**REQUIRED WORK:** The answer must consist of every line from the data that holds "yields".

____________________

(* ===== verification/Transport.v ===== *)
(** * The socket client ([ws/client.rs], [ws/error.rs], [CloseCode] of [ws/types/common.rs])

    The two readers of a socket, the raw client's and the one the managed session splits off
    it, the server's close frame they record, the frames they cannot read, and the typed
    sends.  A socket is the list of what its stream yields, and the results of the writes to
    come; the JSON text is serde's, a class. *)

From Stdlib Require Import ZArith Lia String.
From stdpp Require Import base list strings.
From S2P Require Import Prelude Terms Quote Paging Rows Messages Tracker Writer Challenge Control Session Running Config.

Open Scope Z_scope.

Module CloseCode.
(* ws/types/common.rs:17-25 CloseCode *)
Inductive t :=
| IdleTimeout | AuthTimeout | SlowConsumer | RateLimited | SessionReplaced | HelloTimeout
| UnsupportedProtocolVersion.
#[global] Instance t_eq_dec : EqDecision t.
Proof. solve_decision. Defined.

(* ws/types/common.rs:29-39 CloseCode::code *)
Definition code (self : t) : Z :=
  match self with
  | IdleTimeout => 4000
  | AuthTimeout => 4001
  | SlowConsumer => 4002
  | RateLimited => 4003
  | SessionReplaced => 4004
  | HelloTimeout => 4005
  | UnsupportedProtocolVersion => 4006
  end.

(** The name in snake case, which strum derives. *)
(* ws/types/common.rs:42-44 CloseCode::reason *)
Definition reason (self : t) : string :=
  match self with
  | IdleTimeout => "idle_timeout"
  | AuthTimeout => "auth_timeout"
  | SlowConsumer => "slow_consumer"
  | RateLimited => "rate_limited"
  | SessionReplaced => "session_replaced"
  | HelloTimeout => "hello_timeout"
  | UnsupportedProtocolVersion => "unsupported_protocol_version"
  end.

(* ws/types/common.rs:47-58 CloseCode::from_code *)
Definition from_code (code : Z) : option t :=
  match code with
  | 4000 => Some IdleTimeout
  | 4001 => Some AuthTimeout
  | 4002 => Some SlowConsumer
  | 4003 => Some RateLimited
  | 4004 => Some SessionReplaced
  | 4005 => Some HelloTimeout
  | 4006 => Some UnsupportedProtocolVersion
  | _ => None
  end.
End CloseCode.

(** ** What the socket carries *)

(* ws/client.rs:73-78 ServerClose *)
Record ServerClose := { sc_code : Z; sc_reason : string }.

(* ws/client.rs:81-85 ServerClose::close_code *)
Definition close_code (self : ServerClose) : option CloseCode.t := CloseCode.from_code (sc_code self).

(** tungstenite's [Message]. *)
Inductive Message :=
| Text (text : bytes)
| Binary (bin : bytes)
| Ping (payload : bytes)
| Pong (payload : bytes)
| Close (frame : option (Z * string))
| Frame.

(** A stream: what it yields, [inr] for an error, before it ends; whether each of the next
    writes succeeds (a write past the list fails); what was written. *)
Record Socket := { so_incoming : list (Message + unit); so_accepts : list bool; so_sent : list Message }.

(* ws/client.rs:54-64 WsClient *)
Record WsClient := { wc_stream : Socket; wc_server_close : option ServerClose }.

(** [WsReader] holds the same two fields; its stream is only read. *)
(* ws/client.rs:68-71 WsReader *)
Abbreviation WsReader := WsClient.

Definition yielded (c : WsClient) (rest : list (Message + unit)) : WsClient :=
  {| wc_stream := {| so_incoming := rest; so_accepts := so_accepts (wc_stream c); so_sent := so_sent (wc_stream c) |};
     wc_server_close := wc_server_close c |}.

____________________

**RESPONSE TO THIS TASK:**
    sends.  A socket is the list of what its stream yields, and the results of the writes to
(** A stream: what it yields, [inr] for an error, before it ends; whether each of the next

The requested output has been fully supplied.